** DATA FOR THE TASK follows **
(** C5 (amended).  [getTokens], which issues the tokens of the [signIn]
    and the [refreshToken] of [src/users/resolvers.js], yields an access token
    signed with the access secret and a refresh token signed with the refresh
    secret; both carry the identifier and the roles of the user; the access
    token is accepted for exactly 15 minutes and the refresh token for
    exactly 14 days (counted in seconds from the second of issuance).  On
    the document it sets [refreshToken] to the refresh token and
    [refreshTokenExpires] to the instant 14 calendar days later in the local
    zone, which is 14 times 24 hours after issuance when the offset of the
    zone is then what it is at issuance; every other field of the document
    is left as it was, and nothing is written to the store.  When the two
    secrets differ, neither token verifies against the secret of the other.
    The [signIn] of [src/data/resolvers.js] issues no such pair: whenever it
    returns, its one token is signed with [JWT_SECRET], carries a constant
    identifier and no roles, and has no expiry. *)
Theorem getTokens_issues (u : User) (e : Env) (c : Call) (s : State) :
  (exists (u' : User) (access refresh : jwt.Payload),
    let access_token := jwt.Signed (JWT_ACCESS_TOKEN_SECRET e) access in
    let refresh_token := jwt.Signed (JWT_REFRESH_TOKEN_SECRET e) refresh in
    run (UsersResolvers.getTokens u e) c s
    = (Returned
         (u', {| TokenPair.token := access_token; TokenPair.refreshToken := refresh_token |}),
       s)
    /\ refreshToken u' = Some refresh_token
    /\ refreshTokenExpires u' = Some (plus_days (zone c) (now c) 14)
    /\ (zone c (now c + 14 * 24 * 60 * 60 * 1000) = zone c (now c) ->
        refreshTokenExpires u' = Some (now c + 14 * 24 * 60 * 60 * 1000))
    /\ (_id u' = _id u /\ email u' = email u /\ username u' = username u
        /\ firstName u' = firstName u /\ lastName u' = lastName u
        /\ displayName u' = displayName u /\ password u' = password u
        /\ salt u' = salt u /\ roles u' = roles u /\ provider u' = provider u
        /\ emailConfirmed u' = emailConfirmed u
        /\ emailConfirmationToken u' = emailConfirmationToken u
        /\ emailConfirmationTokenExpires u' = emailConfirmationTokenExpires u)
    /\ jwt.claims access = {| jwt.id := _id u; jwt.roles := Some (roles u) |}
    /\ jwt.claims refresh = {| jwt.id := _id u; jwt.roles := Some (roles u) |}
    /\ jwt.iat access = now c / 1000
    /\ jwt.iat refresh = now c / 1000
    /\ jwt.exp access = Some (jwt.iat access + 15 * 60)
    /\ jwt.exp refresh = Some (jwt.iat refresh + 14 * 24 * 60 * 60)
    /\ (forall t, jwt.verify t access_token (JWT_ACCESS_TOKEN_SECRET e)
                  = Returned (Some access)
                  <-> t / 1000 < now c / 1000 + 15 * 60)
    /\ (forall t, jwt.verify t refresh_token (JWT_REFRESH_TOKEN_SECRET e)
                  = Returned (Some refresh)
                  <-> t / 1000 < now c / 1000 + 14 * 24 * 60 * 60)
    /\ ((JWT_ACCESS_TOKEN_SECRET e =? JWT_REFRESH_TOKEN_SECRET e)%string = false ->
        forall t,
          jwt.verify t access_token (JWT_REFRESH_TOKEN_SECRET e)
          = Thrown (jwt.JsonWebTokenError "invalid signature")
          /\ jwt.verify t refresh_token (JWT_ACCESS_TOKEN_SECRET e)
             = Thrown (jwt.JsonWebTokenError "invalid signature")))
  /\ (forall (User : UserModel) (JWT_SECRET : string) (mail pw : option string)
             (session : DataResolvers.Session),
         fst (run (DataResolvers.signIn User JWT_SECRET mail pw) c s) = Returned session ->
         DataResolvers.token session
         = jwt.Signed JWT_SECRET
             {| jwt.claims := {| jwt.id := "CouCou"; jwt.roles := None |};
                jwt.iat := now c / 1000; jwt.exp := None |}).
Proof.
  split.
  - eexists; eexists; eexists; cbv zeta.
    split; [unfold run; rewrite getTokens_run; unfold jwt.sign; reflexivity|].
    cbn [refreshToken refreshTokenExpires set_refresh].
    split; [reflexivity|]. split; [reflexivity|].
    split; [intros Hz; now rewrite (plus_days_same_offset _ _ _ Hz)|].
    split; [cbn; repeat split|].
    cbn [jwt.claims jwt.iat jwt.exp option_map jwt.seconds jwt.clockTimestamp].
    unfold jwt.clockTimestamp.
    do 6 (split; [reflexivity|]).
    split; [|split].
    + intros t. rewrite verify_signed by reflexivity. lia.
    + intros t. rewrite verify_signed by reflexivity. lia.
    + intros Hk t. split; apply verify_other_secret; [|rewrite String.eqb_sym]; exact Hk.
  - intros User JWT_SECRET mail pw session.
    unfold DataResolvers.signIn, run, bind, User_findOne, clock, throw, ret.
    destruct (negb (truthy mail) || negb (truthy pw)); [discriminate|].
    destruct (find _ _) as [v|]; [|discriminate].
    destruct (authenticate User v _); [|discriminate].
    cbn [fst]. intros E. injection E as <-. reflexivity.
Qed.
** End of DATA FOR THE TASK **
Return only the exact lines from the opening of the records through the line that contains "secrets differ, neither", both included.

*SOLUTION FOR THIS PROBLEM:*
(** C5 (amended).  [getTokens], which issues the tokens of the [signIn]
    and the [refreshToken] of [src/users/resolvers.js], yields an access token
    signed with the access secret and a refresh token signed with the refresh
    secret; both carry the identifier and the roles of the user; the access
    token is accepted for exactly 15 minutes and the refresh token for
    exactly 14 days (counted in seconds from the second of issuance).  On
    the document it sets [refreshToken] to the refresh token and
    [refreshTokenExpires] to the instant 14 calendar days later in the local
    zone, which is 14 times 24 hours after issuance when the offset of the
    zone is then what it is at issuance; every other field of the document
    is left as it was, and nothing is written to the store.  When the two
    secrets differ, neither token verifies against the secret of the other.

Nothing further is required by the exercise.